*PROBLEM REQUIREMENTS:* Every line of the data is to be retyped exactly.

*SUPPLIED MATERIAL:*
Lemma stage_ok_same s c pc pc' : inv s -> clients s !! c = Some pc ->
  (forall n, stage n pc' = stage n pc) -> stage_ok s c pc'.
Proof.
  intros Hs Hc Hst. unfold stage_ok. rewrite Hst. split; [|split].
  - intros a r w H. exact (i_stage s Hs c pc a r w Hc H).
  - intros i Hi. destruct (i_finish_fences s Hs c i Hi) as (pc'' & a & r & w & Hc' & H & Hr).
    rewrite Hc in Hc'. injection Hc' as <-. eauto.
  - intros Hk. now apply (i_kill s Hs Hk c pc).
Qed.

Lemma set_client_inv s c pc pc' b :
  inv s -> clients s !! c = Some pc -> client_ok c pc' ->
  (forall f, own_c f pc' = own_c f pc) -> (forall f, pend_c f pc' = pend_c f pc \/ no_sleeper s f) ->
  stage_ok s c pc' ->
  holds_finish pc' - holds_finish pc = indicator b - indicator (finish_lock s) ->
  (kill_threads (queue s) = false ->
   (blocked_c pc' <= blocked_c pc /\ woken_c pc <= woken_c pc') \/ num_queued (queue s) = max_jobs (queue s)) ->
  (kill_threads (queue s) = true -> blocked_c pc' = 0 /\ woken_c pc' = 0) ->
  (forall f t k, pc' = C_asleep f t k -> fence_val (fences s) f = 2) ->
  (forall i, pc' = C_join i -> kill_threads (queue s) = true) ->
  inv (set_client c pc' (s <| finish_lock := b |>)).
Proof.
  intros [] Hc Hok Hown Hpend (Hst1 & Hst2 & Hst3) Hfl Hsp Hk Has Hjoin. unfold set_client.
  split; cbn; try assumption; sums; try assumption; try lia.
  - intros c' pc'' H. on_thread H; [assumption | eauto].
  - intros f. unfold owners. cbn. sums. rewrite Hown. specialize (i_owners f). unfold owners, live in *. cbn. lia.
  - intros Hcl f. unfold owners. cbn. sums. rewrite Hown. specialize (i_owners_eq Hcl f). unfold owners, live in *. cbn. lia.
  - intros c' i Hv. destruct (decide (c = c')) as [<-|Hne].
    + destruct (Hst2 i Hv) as (a & r & w & H1 & H2). exists pc', a, r, w. repeat split; try assumption.
      apply list_lookup_insert_eq. now apply lookup_lt_Some in Hc.
    + destruct (i_finish_fences c' i Hv) as (pc'' & a & r & w & H1 & H2 & H3). exists pc'', a, r, w.
      rewrite list_lookup_insert_ne by assumption. auto.
  - intros c' pc'' a r w H Hs. on_thread H; [exact (Hst1 a r w Hs) | exact (i_stage c' pc'' a r w H Hs)].
  - intros Hkt c' pc'' H. on_thread H; [|eauto]. split; auto.
  - intros c' i H. on_thread H; [eapply Hjoin; reflexivity | eauto].
  - intros c' f t k H. sums. on_thread H; [left; eapply Has; reflexivity|].
    specialize (i_asleep c' f t k H). destruct (Hpend f) as [->|Hn]; [lia | now apply Hn in H].
  - intros Hkt. specialize (i_space Hkt). specialize (Hsp Hkt).
    pose proof (total_nonneg woken_c (<[c := pc']> (clients s)) (fun pc => proj1 (woken_c_bound pc))) as Hp.
    rewrite (total_insert _ _ _ _ _ Hc) in Hp. lia.
Qed.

*ANSWER TO THE EXERCISE:*
Lemma stage_ok_same s c pc pc' : inv s -> clients s !! c = Some pc ->
  (forall n, stage n pc' = stage n pc) -> stage_ok s c pc'.
Proof.
  intros Hs Hc Hst. unfold stage_ok. rewrite Hst. split; [|split].
  - intros a r w H. exact (i_stage s Hs c pc a r w Hc H).
  - intros i Hi. destruct (i_finish_fences s Hs c i Hi) as (pc'' & a & r & w & Hc' & H & Hr).
    rewrite Hc in Hc'. injection Hc' as <-. eauto.
  - intros Hk. now apply (i_kill s Hs Hk c pc).
Qed.

Lemma set_client_inv s c pc pc' b :
  inv s -> clients s !! c = Some pc -> client_ok c pc' ->
  (forall f, own_c f pc' = own_c f pc) -> (forall f, pend_c f pc' = pend_c f pc \/ no_sleeper s f) ->
  stage_ok s c pc' ->
  holds_finish pc' - holds_finish pc = indicator b - indicator (finish_lock s) ->
  (kill_threads (queue s) = false ->
   (blocked_c pc' <= blocked_c pc /\ woken_c pc <= woken_c pc') \/ num_queued (queue s) = max_jobs (queue s)) ->
  (kill_threads (queue s) = true -> blocked_c pc' = 0 /\ woken_c pc' = 0) ->
  (forall f t k, pc' = C_asleep f t k -> fence_val (fences s) f = 2) ->
  (forall i, pc' = C_join i -> kill_threads (queue s) = true) ->
  inv (set_client c pc' (s <| finish_lock := b |>)).
Proof.
  intros [] Hc Hok Hown Hpend (Hst1 & Hst2 & Hst3) Hfl Hsp Hk Has Hjoin. unfold set_client.
  split; cbn; try assumption; sums; try assumption; try lia.
  - intros c' pc'' H. on_thread H; [assumption | eauto].
  - intros f. unfold owners. cbn. sums. rewrite Hown. specialize (i_owners f). unfold owners, live in *. cbn. lia.
  - intros Hcl f. unfold owners. cbn. sums. rewrite Hown. specialize (i_owners_eq Hcl f). unfold owners, live in *. cbn. lia.
  - intros c' i Hv. destruct (decide (c = c')) as [<-|Hne].
    + destruct (Hst2 i Hv) as (a & r & w & H1 & H2). exists pc', a, r, w. repeat split; try assumption.
      apply list_lookup_insert_eq. now apply lookup_lt_Some in Hc.
    + destruct (i_finish_fences c' i Hv) as (pc'' & a & r & w & H1 & H2 & H3). exists pc'', a, r, w.
      rewrite list_lookup_insert_ne by assumption. auto.
  - intros c' pc'' a r w H Hs. on_thread H; [exact (Hst1 a r w Hs) | exact (i_stage c' pc'' a r w H Hs)].
  - intros Hkt c' pc'' H. on_thread H; [|eauto]. split; auto.
  - intros c' i H. on_thread H; [eapply Hjoin; reflexivity | eauto].
  - intros c' f t k H. sums. on_thread H; [left; eapply Has; reflexivity|].
    specialize (i_asleep c' f t k H). destruct (Hpend f) as [->|Hn]; [lia | now apply Hn in H].
  - intros Hkt. specialize (i_space Hkt). specialize (Hsp Hkt).
    pose proof (total_nonneg woken_c (<[c := pc']> (clients s)) (fun pc => proj1 (woken_c_bound pc))) as Hp.
    rewrite (total_insert _ _ _ _ _ Hc) in Hp. lia.
Qed.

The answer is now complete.